═══ Exercise data

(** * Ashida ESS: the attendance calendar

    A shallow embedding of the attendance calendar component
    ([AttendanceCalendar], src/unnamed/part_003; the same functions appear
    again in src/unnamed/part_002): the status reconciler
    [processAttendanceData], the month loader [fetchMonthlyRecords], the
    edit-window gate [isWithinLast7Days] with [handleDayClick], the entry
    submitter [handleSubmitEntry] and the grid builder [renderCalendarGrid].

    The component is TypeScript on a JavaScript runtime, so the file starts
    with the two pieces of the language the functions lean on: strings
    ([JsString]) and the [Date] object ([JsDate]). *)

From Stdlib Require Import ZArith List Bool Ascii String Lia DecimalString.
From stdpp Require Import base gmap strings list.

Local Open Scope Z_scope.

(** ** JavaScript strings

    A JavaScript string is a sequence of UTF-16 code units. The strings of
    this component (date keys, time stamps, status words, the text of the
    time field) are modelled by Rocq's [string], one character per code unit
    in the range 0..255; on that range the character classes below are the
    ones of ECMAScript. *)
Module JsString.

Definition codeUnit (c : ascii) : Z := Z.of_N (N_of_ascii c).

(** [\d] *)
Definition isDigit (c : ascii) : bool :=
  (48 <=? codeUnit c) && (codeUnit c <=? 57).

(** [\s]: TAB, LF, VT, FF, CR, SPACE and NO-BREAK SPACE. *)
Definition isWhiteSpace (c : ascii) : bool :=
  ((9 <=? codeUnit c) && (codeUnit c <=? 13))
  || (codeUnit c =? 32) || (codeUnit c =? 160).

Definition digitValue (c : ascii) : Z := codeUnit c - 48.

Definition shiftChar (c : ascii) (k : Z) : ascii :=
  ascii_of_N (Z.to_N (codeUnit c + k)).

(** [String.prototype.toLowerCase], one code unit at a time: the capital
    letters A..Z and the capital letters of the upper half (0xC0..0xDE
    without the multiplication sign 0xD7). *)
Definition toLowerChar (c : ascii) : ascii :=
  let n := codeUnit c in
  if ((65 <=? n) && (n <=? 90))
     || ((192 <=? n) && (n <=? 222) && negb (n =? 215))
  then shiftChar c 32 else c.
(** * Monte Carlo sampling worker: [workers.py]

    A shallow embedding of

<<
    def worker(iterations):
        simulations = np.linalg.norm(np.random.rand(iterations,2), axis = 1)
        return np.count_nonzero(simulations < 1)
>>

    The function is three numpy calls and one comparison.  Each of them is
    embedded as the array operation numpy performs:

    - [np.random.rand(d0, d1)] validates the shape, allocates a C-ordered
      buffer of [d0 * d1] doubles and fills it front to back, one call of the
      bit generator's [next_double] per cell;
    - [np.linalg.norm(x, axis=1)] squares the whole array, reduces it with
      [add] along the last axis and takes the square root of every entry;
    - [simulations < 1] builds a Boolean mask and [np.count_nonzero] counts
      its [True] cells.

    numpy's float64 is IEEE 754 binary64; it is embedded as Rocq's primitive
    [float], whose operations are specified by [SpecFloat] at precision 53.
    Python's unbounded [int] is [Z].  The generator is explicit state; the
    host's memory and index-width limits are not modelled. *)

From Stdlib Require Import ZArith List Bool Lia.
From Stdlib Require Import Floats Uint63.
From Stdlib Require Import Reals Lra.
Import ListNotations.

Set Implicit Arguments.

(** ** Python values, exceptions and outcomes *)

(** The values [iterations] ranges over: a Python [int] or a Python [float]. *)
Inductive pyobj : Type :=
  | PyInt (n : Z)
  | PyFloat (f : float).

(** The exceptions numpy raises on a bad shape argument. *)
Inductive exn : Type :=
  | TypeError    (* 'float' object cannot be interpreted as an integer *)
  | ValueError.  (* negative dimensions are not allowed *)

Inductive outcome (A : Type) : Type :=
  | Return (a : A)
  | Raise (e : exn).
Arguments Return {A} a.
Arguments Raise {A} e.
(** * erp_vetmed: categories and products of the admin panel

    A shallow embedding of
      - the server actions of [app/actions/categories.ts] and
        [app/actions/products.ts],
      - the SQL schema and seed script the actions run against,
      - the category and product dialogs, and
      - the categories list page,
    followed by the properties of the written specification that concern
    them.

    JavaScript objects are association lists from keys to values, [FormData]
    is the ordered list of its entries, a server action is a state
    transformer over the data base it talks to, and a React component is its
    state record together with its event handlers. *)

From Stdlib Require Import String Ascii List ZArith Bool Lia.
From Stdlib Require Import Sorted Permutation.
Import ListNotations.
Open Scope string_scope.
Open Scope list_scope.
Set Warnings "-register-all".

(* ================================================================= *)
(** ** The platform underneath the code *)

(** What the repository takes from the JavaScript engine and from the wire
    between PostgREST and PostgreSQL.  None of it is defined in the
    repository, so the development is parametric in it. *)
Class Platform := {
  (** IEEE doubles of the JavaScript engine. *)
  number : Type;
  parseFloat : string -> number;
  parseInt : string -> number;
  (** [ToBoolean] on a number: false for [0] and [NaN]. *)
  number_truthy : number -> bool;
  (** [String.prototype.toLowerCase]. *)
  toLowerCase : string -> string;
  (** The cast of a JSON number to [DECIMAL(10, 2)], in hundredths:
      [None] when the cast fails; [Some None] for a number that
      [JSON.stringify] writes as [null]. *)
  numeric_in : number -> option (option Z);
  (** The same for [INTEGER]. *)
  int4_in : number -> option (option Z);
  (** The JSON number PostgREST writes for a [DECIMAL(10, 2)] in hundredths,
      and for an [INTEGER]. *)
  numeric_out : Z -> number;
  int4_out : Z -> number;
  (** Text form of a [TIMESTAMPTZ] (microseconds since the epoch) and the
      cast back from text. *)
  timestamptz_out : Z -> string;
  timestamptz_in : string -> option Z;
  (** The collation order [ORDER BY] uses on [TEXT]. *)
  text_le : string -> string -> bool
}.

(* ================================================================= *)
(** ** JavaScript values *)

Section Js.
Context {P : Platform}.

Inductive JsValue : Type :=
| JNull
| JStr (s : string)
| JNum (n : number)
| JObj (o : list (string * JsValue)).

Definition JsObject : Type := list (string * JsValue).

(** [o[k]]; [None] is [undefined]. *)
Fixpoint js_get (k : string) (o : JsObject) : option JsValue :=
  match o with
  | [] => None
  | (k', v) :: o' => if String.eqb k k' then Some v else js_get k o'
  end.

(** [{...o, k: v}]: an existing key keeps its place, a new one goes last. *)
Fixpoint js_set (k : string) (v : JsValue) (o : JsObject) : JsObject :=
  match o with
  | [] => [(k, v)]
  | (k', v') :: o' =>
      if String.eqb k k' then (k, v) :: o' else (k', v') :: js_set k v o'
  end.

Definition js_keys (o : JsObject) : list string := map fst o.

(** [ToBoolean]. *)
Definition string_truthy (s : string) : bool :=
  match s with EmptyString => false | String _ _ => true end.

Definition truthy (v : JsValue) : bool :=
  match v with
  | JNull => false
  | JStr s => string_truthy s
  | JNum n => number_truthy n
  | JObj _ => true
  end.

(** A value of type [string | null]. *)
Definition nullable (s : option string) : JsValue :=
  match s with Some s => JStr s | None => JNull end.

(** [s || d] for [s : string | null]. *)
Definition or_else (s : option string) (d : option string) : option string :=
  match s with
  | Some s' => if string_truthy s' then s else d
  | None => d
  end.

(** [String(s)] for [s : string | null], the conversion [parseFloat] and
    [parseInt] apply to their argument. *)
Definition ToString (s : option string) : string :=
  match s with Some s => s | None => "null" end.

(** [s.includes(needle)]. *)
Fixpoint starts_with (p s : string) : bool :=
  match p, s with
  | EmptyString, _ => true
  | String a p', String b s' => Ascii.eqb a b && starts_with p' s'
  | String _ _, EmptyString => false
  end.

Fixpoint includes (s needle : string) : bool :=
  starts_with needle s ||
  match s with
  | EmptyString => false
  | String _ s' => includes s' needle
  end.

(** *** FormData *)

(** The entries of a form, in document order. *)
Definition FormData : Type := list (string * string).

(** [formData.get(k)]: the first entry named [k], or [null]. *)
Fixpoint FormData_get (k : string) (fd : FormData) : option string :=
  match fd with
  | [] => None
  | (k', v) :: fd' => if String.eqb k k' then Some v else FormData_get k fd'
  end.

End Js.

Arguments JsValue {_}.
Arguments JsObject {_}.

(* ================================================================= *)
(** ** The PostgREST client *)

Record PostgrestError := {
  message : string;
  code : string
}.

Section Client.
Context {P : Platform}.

══════

_Exercise directions_
Taking the lines above, repeat exactly those from the line that contains "(** The same for [INTEGER]. *)" through the line that contains "Definition string_truthy (s", and both of those lines as well. Include nothing else.

_Answer box_
  (** The same for [INTEGER]. *)
  int4_in : number -> option (option Z);
  (** The JSON number PostgREST writes for a [DECIMAL(10, 2)] in hundredths,
      and for an [INTEGER]. *)
  numeric_out : Z -> number;
  int4_out : Z -> number;
  (** Text form of a [TIMESTAMPTZ] (microseconds since the epoch) and the
      cast back from text. *)
  timestamptz_out : Z -> string;
  timestamptz_in : string -> option Z;
  (** The collation order [ORDER BY] uses on [TEXT]. *)
  text_le : string -> string -> bool
}.

(* ================================================================= *)
(** ** JavaScript values *)

Section Js.
Context {P : Platform}.

Inductive JsValue : Type :=
| JNull
| JStr (s : string)
| JNum (n : number)
| JObj (o : list (string * JsValue)).

Definition JsObject : Type := list (string * JsValue).

(** [o[k]]; [None] is [undefined]. *)
Fixpoint js_get (k : string) (o : JsObject) : option JsValue :=
  match o with
  | [] => None
  | (k', v) :: o' => if String.eqb k k' then Some v else js_get k o'
  end.

(** [{...o, k: v}]: an existing key keeps its place, a new one goes last. *)
Fixpoint js_set (k : string) (v : JsValue) (o : JsObject) : JsObject :=
  match o with
  | [] => [(k, v)]
  | (k', v') :: o' =>
      if String.eqb k k' then (k, v) :: o' else (k', v') :: js_set k v o'
  end.

Definition js_keys (o : JsObject) : list string := map fst o.

(** [ToBoolean]. *)
Definition string_truthy (s : string) : bool :=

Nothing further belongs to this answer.